- Task item:
Examine the records and identify each line that includes the string "Section". Copy those lines.
Content starts
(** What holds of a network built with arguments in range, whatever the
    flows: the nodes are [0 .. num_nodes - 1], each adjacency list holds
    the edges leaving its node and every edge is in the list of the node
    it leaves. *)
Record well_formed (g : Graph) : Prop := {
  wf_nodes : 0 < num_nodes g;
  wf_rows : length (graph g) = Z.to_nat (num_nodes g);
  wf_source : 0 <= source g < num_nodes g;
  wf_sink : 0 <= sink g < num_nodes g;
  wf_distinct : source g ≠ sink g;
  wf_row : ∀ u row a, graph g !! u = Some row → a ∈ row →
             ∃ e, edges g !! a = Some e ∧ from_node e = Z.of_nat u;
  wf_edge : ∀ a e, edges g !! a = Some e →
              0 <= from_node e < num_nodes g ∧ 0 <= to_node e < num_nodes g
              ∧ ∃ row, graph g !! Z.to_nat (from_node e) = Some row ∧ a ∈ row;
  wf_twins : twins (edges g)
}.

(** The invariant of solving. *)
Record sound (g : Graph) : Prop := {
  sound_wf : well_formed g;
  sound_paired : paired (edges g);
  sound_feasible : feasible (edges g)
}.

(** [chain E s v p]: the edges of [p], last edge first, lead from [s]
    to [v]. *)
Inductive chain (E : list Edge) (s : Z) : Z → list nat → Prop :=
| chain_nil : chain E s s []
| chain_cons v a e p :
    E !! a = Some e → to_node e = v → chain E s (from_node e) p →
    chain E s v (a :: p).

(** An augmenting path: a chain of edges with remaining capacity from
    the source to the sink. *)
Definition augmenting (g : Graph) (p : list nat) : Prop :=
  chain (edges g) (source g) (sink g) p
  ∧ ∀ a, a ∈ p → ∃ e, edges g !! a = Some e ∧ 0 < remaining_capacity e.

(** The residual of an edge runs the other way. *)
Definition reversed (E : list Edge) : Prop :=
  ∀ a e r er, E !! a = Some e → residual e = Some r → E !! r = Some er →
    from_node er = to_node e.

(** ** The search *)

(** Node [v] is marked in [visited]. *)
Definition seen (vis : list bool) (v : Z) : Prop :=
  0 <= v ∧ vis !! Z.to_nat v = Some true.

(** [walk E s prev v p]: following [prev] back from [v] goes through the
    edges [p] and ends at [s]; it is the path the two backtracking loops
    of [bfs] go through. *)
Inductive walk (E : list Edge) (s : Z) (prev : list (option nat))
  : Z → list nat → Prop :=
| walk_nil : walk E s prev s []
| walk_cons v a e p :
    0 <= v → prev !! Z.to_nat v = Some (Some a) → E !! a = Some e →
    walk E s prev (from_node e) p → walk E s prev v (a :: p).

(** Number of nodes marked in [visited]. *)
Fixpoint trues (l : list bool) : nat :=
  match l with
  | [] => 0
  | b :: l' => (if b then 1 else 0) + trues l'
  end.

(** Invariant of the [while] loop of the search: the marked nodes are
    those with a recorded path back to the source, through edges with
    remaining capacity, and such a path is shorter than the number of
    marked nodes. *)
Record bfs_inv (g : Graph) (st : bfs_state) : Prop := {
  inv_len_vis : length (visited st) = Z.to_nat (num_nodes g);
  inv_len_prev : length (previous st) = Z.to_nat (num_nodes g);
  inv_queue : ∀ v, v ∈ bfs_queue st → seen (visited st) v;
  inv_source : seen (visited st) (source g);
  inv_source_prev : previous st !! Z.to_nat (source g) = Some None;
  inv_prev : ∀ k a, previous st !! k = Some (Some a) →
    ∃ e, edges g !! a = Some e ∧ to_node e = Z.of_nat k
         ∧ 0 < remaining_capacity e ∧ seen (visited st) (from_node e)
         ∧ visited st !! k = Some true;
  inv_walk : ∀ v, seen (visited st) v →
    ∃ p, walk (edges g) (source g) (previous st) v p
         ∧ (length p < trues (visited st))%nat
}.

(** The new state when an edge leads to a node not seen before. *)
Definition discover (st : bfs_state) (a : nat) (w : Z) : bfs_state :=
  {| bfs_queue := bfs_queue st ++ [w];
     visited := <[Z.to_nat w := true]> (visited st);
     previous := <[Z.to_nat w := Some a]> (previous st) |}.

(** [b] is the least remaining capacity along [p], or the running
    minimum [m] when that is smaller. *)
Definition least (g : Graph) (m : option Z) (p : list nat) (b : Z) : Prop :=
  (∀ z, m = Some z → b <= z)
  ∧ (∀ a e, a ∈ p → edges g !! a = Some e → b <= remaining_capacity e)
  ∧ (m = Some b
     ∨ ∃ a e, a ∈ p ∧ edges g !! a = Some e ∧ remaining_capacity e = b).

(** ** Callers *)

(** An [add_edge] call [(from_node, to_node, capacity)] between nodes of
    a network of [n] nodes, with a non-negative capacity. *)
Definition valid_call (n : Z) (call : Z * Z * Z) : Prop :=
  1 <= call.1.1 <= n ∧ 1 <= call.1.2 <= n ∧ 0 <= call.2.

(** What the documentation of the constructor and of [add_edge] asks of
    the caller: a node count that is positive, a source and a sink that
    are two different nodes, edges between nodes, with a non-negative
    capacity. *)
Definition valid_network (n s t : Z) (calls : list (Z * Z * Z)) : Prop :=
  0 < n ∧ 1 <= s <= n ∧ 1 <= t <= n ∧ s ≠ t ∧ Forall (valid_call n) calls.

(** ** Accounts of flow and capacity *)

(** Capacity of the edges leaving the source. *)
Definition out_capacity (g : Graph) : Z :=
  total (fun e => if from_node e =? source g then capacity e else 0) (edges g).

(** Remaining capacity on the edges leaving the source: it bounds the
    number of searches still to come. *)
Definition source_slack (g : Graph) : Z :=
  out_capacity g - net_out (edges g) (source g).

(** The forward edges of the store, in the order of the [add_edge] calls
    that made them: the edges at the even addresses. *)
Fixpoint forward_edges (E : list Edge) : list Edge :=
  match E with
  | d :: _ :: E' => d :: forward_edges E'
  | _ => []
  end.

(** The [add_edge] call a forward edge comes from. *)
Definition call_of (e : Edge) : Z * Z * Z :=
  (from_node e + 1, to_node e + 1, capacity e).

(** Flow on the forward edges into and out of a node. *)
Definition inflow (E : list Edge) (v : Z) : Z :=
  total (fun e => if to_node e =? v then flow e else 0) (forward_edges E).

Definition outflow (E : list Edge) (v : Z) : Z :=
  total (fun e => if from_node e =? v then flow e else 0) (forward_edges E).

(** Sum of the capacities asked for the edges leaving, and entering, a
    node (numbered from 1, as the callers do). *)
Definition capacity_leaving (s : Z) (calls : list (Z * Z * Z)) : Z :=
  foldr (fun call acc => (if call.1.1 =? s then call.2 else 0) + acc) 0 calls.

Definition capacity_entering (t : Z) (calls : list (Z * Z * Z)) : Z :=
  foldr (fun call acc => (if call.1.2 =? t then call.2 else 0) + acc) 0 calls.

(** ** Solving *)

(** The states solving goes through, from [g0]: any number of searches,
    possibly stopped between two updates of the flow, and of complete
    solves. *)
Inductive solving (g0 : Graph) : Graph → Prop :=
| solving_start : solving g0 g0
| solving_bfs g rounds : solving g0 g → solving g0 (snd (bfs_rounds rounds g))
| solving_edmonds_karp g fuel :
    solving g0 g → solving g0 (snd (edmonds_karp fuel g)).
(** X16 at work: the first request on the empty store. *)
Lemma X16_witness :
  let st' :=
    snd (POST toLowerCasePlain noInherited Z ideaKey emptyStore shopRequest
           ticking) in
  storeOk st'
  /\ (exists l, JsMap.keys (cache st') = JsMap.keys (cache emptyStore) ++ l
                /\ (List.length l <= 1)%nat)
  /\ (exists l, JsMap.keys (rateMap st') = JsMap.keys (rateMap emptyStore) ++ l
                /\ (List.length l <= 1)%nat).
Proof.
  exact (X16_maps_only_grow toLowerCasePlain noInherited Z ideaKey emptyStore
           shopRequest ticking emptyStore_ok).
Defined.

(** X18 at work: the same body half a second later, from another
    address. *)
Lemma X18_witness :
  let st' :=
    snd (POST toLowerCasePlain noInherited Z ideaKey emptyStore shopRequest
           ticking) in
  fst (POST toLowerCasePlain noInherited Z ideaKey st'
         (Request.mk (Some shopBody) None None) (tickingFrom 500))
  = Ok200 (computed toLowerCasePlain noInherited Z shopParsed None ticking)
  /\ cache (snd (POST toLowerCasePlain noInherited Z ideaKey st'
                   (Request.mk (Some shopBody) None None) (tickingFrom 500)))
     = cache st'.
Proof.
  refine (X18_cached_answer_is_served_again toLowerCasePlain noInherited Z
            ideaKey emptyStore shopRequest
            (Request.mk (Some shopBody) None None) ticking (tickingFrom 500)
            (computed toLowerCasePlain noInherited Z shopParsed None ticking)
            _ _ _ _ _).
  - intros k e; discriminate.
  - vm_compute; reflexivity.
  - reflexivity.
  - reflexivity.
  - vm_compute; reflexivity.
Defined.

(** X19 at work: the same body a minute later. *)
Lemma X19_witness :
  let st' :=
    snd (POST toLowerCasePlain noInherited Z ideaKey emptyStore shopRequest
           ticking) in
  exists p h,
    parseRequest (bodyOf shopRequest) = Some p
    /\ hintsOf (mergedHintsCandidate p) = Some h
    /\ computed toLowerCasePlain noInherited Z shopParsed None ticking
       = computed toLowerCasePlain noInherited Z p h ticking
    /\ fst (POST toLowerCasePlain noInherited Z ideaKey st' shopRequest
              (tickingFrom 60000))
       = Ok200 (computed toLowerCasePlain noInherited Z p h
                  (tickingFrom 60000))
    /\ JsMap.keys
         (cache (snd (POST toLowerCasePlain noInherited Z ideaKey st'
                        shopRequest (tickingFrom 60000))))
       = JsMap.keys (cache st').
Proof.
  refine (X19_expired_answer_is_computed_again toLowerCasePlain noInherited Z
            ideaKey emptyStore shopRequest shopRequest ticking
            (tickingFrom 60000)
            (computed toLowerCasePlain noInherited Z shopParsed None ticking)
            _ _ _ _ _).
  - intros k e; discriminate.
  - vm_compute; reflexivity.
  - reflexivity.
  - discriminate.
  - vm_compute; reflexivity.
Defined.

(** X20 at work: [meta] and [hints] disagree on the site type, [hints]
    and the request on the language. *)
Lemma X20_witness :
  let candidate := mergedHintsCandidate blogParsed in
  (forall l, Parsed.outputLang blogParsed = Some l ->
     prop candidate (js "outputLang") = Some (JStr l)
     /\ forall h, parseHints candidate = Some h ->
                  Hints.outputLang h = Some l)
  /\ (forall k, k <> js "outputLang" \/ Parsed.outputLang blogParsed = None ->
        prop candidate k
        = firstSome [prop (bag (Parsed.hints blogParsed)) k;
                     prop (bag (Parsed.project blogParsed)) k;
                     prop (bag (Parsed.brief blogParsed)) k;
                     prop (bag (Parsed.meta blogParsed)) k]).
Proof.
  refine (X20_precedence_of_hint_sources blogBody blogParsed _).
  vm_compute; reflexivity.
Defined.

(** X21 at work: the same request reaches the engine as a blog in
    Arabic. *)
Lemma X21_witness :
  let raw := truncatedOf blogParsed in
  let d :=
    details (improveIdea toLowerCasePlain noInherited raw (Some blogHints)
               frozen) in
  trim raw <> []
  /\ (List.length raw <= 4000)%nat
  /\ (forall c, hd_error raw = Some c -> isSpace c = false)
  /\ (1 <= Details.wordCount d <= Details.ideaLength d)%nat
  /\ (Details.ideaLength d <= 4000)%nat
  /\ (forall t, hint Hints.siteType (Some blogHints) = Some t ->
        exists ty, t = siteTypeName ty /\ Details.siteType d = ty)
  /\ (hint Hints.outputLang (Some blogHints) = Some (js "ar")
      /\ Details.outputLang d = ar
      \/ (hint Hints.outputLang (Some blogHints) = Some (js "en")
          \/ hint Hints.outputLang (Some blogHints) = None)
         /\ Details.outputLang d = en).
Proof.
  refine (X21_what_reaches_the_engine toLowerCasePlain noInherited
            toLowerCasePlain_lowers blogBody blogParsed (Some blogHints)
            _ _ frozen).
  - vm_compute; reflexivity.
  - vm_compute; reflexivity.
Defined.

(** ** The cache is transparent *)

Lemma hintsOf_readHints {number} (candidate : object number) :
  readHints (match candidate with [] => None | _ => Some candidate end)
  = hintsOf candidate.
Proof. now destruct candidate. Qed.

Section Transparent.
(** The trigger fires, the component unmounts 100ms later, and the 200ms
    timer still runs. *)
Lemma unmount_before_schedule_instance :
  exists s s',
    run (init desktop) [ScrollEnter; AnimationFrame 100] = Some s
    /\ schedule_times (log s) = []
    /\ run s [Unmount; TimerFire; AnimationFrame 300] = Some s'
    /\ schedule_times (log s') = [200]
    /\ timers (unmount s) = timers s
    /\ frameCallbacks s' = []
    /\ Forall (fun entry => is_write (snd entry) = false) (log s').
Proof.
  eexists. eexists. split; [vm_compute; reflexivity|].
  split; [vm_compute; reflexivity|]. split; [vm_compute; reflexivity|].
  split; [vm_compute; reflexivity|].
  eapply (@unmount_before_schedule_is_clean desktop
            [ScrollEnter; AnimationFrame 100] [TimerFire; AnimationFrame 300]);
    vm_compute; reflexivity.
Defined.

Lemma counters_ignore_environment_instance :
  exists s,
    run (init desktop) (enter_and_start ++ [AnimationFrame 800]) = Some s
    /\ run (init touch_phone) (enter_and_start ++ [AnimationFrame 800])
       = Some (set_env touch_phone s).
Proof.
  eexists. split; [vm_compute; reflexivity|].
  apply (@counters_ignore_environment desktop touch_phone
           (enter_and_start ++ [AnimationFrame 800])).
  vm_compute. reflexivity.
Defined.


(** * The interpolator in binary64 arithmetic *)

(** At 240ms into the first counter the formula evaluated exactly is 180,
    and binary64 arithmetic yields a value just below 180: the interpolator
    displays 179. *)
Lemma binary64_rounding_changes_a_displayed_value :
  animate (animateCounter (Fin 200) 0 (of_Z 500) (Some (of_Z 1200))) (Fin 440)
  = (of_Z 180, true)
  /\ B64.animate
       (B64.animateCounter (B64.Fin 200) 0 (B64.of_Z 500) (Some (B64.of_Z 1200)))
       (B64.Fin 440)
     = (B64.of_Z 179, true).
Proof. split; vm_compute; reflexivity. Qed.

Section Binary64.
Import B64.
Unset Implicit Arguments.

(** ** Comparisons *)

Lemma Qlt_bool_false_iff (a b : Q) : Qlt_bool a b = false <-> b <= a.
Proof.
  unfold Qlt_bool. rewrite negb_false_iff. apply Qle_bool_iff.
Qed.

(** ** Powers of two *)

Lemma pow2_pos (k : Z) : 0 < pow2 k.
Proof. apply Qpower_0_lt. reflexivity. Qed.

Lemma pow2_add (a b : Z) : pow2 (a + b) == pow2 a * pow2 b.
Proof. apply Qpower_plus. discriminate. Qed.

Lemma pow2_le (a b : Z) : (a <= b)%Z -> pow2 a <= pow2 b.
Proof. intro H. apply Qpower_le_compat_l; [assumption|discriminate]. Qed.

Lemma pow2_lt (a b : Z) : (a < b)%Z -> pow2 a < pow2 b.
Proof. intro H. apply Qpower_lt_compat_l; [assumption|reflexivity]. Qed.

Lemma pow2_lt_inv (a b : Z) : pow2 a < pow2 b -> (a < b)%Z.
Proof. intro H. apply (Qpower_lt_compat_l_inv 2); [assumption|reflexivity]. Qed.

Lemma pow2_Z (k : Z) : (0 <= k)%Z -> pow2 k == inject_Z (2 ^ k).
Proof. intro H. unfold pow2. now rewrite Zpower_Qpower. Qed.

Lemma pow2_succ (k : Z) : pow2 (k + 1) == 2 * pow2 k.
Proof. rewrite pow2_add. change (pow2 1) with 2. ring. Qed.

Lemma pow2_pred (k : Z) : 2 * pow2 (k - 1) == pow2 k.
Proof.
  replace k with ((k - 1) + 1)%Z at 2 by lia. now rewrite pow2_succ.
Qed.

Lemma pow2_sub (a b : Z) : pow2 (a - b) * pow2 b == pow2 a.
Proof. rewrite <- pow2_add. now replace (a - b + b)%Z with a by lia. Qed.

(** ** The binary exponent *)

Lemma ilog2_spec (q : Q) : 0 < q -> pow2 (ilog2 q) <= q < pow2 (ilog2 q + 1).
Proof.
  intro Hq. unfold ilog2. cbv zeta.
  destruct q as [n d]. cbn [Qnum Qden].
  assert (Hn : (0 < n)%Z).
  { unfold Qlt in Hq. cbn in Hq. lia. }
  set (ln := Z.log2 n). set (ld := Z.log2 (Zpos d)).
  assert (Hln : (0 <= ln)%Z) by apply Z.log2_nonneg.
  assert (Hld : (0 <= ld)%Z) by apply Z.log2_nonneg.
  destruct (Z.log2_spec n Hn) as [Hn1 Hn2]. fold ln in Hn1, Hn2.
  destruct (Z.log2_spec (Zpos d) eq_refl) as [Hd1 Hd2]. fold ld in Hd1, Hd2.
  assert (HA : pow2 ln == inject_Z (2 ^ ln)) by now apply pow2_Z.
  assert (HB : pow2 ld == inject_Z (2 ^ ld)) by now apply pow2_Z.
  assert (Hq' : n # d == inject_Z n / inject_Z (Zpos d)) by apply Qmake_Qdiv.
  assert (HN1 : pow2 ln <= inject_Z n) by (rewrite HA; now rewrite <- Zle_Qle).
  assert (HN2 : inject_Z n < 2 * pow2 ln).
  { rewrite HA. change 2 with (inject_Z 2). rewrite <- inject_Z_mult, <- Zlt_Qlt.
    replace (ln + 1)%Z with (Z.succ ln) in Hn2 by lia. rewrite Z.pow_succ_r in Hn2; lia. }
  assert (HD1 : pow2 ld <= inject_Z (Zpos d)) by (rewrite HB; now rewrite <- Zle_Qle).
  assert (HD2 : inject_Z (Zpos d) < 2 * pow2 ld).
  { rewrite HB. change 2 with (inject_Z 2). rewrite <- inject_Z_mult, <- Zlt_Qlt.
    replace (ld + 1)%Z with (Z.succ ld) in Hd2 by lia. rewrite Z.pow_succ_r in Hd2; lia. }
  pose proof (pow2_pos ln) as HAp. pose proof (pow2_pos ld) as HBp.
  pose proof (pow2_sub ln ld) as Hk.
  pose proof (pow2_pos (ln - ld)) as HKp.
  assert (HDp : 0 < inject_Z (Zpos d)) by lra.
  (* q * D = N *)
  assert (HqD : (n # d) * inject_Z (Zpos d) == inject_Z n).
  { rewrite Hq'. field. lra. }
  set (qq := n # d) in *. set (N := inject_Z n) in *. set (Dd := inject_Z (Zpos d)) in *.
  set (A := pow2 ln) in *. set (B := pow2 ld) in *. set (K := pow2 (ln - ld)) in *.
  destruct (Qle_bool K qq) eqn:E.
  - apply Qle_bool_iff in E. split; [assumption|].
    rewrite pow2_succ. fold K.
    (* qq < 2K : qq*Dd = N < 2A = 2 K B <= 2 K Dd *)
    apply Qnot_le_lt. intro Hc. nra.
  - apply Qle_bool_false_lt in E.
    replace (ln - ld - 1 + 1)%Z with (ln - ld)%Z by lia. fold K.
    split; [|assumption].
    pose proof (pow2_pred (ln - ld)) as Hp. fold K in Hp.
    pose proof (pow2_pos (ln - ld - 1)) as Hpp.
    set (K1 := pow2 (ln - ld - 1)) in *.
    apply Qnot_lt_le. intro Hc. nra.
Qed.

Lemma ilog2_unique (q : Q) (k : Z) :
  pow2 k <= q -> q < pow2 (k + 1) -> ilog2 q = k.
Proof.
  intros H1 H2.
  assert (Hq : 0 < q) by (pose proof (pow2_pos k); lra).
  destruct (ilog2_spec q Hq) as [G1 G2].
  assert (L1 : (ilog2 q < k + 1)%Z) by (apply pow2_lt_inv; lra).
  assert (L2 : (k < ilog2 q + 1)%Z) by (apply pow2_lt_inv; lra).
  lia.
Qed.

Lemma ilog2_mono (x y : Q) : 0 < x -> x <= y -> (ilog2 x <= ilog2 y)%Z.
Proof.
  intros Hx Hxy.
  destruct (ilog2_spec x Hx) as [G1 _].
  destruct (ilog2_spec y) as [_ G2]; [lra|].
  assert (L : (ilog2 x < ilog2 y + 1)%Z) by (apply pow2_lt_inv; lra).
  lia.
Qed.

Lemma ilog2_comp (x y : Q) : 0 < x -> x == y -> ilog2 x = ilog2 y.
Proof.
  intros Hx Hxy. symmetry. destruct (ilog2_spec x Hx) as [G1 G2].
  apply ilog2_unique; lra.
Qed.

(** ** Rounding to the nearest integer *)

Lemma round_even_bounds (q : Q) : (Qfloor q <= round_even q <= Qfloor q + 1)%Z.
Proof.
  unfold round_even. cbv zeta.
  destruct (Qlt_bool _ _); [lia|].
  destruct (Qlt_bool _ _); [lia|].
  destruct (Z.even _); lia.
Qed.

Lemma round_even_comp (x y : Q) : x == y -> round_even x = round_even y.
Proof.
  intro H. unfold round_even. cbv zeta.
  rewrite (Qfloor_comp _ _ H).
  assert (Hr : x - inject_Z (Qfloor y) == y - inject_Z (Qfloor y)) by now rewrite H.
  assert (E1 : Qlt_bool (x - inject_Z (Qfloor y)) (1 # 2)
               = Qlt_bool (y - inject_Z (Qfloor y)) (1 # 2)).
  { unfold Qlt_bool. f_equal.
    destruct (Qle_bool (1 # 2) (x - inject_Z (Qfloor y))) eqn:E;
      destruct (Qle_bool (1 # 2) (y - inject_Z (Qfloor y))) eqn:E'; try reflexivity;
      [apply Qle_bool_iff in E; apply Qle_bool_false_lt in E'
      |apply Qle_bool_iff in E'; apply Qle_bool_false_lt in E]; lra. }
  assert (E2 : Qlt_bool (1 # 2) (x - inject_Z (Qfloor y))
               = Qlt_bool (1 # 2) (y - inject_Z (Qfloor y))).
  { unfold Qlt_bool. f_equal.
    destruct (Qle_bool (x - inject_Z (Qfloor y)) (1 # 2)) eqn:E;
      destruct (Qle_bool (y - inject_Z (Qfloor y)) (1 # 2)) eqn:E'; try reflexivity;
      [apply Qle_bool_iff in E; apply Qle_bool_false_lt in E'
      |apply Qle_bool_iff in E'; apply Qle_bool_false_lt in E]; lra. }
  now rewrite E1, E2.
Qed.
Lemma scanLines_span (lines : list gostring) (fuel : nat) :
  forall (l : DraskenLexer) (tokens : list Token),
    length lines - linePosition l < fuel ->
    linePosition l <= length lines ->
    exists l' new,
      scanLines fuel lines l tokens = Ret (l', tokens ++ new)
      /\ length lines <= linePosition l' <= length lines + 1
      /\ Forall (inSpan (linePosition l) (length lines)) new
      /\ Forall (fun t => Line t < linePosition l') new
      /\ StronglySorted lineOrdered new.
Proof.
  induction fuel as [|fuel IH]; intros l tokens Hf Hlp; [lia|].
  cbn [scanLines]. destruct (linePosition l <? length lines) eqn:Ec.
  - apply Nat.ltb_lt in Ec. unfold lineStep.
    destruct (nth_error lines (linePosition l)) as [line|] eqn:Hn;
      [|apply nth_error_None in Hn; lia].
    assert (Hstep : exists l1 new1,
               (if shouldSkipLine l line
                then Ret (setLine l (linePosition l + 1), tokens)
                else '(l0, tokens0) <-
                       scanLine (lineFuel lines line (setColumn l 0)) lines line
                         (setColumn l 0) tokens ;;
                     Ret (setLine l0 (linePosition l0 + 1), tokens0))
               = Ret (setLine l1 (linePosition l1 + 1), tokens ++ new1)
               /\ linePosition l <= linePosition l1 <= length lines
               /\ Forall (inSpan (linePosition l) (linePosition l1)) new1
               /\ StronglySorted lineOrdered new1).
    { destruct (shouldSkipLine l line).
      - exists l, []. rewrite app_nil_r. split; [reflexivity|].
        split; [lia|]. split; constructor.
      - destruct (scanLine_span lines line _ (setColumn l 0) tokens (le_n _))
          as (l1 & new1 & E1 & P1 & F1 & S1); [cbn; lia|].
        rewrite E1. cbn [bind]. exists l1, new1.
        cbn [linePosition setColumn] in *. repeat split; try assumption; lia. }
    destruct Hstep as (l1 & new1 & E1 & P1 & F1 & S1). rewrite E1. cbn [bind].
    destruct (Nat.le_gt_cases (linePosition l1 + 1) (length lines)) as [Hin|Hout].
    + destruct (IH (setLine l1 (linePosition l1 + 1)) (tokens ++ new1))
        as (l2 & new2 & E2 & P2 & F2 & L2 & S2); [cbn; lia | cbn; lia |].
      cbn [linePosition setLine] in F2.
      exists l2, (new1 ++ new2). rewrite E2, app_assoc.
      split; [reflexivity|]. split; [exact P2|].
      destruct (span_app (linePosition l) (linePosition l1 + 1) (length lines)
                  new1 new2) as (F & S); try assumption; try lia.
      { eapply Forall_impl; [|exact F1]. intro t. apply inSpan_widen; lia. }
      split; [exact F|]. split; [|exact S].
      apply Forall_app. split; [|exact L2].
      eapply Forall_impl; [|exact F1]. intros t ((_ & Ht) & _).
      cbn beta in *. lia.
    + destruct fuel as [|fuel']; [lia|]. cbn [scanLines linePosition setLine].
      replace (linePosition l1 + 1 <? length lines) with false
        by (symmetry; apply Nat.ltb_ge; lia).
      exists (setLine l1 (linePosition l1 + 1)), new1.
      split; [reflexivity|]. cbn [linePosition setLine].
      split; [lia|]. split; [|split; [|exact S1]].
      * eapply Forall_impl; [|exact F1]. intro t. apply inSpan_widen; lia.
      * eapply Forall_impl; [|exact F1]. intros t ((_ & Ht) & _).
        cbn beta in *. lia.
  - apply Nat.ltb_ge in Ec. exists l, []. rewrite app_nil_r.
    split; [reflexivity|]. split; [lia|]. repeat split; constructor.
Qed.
Content ends
- Exercise result:
Section Transparent.
Section Binary64.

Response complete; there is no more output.